Entretanto, uma nota introdutória a esse estudo é importante, e sobre o assunto David Merkh diz:
“Não importa a interpretação adotada, o ponto parece ser o mesmo: o pecado agora está transpondo fronteiras espirituais (sejam celestiais, sejam terrestres). O vírus do pecado virou pandemia!1”.

A idéia é que independente da opinião teológica, a ênfase essencial do texto não é perdida, e a isso Derek Kidner complementa:

“Onde a escritura é tão reticente como o é aqui, Pedro e Judas nos aconselham a retirada. Coloquemo-nos em nosso próprio lugar! Mais importante do que as minúcias desse episódio é sua indicação de que o homem não pode socorrer-se a si mesmo, seja que os setitas tenham traído a sua vocação, seja que os poderes demoníacos tenham conseguido um tento 2”.

Portanto, ainda que a definição teologia seja importante, ela não é fundamental aqui para a essência da compreensão do texto. Como veremos, todas as opções tem suas fraquezas e falhas, mas não impedem o sentido geral do texto. A opinião do autor ficará evidente, e seu favoritismo por determinada opção não deve conduzir o leitor à suas conclusões, mas certamente tornará evidente a razão de sua preferência.

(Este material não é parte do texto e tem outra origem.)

Lemma rstrip_rstrip (s : string) : rstrip (rstrip s) = rstrip s.
Proof.
  induction s as [|c rest IH]; simpl; [reflexivity|].
  destruct (rstrip rest) as [|c' kept] eqn:E.
  - destruct (is_space c) eqn:Hc; simpl; [reflexivity | now rewrite Hc].
  - change (rstrip (String c (String c' kept)))
      with (match rstrip (String c' kept) with
            | EmptyString =>
                if is_space c then EmptyString else String c EmptyString
            | String _ _ as kept' => String c kept'
            end).
    now rewrite IH.
Qed.

Lemma lstrip_rstrip_lstrip (s : string) :
  lstrip (rstrip (lstrip s)) = rstrip (lstrip s).
Proof.
  pose proof (lstrip_head s) as Hhead.
  destruct (lstrip s) as [|c rest]; [reflexivity|].
  simpl. destruct (rstrip rest); [rewrite Hhead|]; simpl; now rewrite Hhead.
Qed.

(** Trimming twice is trimming once. *)
Lemma strip_strip (s : string) : strip (strip s) = strip s.
Proof.
  unfold strip. now rewrite lstrip_rstrip_lstrip, rstrip_rstrip.
Qed.

Lemma mentions_lstrip (c : ascii) (s : string) :
  mentions c s = false -> mentions c (lstrip s) = false.
Proof.
  induction s as [|c' rest IH]; simpl; [reflexivity|].
  intros H. apply orb_false_iff in H as [Hc Hrest].
  destruct (is_space c'); [now apply IH | simpl; now rewrite Hc, Hrest].
Qed.

Lemma mentions_rstrip (c : ascii) (s : string) :
  mentions c s = false -> mentions c (rstrip s) = false.
Proof.
  induction s as [|c' rest IH]; simpl; [reflexivity|].
  intros H. apply orb_false_iff in H as [Hc Hrest].
  specialize (IH Hrest).
  destruct (rstrip rest) as [|c'' kept].
  - destruct (is_space c'); simpl; [reflexivity | now rewrite Hc].
  - simpl in *. now rewrite Hc, IH.
Qed.

(** No piece of a split holds the separator. *)
Lemma split_pieces_clean (sep : ascii) (s piece : string) :
  In piece (split sep s) -> mentions sep piece = false.
Proof.
  revert piece. induction s as [|c rest IH]; intros piece; simpl.
  - intros [<- | []]. reflexivity.
  - destruct (Ascii.eqb c sep) eqn:E.
    + intros [<- | Hin]; [reflexivity | now apply IH].
    + destruct (split sep rest) as [|first others] eqn:Hsplit.
      * intros [<- | []]. simpl. now rewrite E.
      * intros [<- | Hin].
        -- simpl. rewrite E. apply IH. now left.
        -- apply IH. now right.
Qed.

(** The pieces that are not empty, when there are none. *)
Lemma split_all_empty (s : string) :
  filter (fun t => negb (String.eqb t "")) (split "," s) = []
  <-> only_commas s = true.
Proof.
  induction s as [|c rest IH]; simpl.
  - split; reflexivity.
  - destruct (Ascii.eqb c ",") eqn:E; simpl.
    + exact IH.
    + destruct (split "," rest); simpl; split; discriminate.
Qed.

End StringMore.

(** ** Further properties of the tag enforcement *)

Module TagMore.
Import Py Eff RichUtils PyFacts EffFacts TagFacts Observations StringMore.

Lemma no_prompt_count (out : list event) :
  no_prompt out = true -> count_prompts out = 0.
Proof.
  unfold no_prompt, count_prompts.
  induction out as [|ev rest IH]; simpl; [reflexivity|].
  intros H. apply andb_true_iff in H as [Hev Hrest].
  apply negb_true_iff in Hev. rewrite Hev. now apply IH.
Qed.


Section WithEnvironment.

Context (can_open : path -> bool) (hydra_job : dict) (entered : string).

(** X10. On a config with a [core] mapping, the user is asked once when the
    tags are unset and the job is a single run, and never otherwise. *)
Theorem enforce_tags_prompt_count
        (save_to_file : bool) (config core : dict) :
  lookup "core" config = Some (NDict core) ->
  count_prompts
    (trace (enforce_tags can_open hydra_job entered save_to_file config))
  = if negb (truthy (dict_get "tags" core))
       && negb (contains "id" hydra_job)
    then 1 else 0.
Proof.
  intros Hcore.
  destruct (truthy (dict_get "tags" core)) eqn:Htags.
  - destruct (enforce_tags_truthy can_open hydra_job entered save_to_file
                _ _ Hcore Htags) as [out [r [-> [Hquiet _]]]].
    now apply no_prompt_count.
  - destruct (contains "id" hydra_job) eqn:Hid.
    + rewrite (enforce_tags_unfold _ _ _ _ _ _ Hcore
                 (falsy_readable _ Htags)), Htags.
      simpl negb. cbv iota. unfold st_bind.
      now rewrite (ask_for_tags_unattended _ _ _ Hid).
    + destruct (enforce_tags_interactive can_open hydra_job entered
                  save_to_file _ _ Hcore Htags Hid)
        as [out [r [-> [Hquiet _]]]].
      unfold trace, count_prompts. simpl. f_equal.
      now apply no_prompt_count.
Qed.

(** X11. In a single run on a config with unset tags and no top-level
    [tags] field, the call writes the parsed tags to [core.tags] and then
    raises an attribute error at its log line; nothing is logged after the
    prompt and no file is written, whatever [save_to_file] is. *)
Theorem enforce_tags_log_line
        (save_to_file : bool) (config core : dict) :
  lookup "core" config = Some (NDict core) ->
  truthy (dict_get "tags" core) = false ->
  contains "id" hydra_job = false ->
  lookup "tags" config = None ->
  enforce_tags can_open hydra_job entered save_to_file config
  = (assign "core" (NDict (assign "tags" (tags_of_line entered) core)) config,
     ([Log Warning
           [Lit "No tags provided in config. Prompting user to input tags..."];
       Ask "Enter a list of comma separated tags" "dev"],
      Raise (AttributeError "tags"))).
Proof.
  intros Hcore Htags Hid Hnone.
  rewrite (enforce_tags_unfold _ _ _ _ _ _ Hcore (falsy_readable _ Htags)),
    Htags.
  simpl negb. cbv iota. unfold st_bind.
  rewrite (ask_for_tags_interactive _ _ _ _ Hcore Hid).
  cbn [getattr]. rewrite Hnone. reflexivity.
Qed.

1. Filhos de Deus: Anjos Caídos

A opinião provavelmente mais tradicional é de que anjos caídos são representados pelo termo “Filhos de Deus” e que em sua devassidão abandonaram seu estado original e vieram a terra para coabitar com as filhas dos homens. A razão dessa distinção não é exclusivamente lingüística, mas aparentemente textual. Os defensores dessa linha de raciocínio defendem que essa é a leitura que melhor se harmoniza com o texto. Bob Deffinbaug entende que a terminologia usada por Moisés claramente indica o fato de que “Filhos de Deus” se referem a anjos no AT. Sobre isso atesta: “Os estudiosos que rejeitam esta opinião prontamente reconhecem o fato de que o termo preciso é claramente definido na Escritura. A razão para rejeitar a interpretação dos anjos caídos é que tal opinião é tida como uma afronta à razão e às Escrituras 3”.

a. Pontos Fortes:
Alguns pontos fortes podem ser levantados:

Antiguidade do Argumento: Essa interpretação é provavelmente a mais antiga tradição e é encontrada no Códice Alexandrino, que verte o texto com o uso de termo “aggeloi” (anjo) em tradução da expressão bene há’elohim (Filhos de Deus). No livro apócrifo de Enoque 4 encontramos essa tradição expressa: “E aconteceu que, quando os filhos dos homens se multiplicaram, naqueles dias, bela e formosa filhas nasceram. E os anjos, os filhos do céu, vendo-as as desejaram, e disseram uns aos outros: “Vem! Vamos escolher por nós mesmos esposas dentre o povo, e vamos gerar para nós filhos 5”.

Uso da Expressão: No Antigo Testamento a expressão “Filhos de Deus” é usada para descrever anjos. Em Jó.1.6 lemos: “Num dia em que os filhos de Deus vieram apresentar-se perante o SENHOR, veio também Satanás entre eles” (cf. 2.1). A tradução da LXX aqui adota novamente o termo “aggeloi” e, segundo Adam Clarke, a versão caldéia usa “tropa angélica”. Nesses textos em Jó parece não haver discussão sobre usa referência, observe: “quando as estrelas da alva, juntas, alegremente cantavam, e rejubilavam todos os filhos de Deus?” (Jó.38.7). Ao analisar esse texto, são raros os que não encontram aqui uma referência angélica. Mesmo os que defendem que em Gn.6 o termo não se refere a anjos, aqui o reconhecem, como Barnes: “E todos os filhos de Deus – Anjos – chamados filhos de Deus, de sua semelhança com ele, ou a serem criados por ele 6”. Em Sl.89.6 não há qualquer suspeita: “Pois quem nos céus é comparável ao SENHOR? Entre os seres celestiais, quem é semelhante ao SENHOR?” (cf. Dn.3.25).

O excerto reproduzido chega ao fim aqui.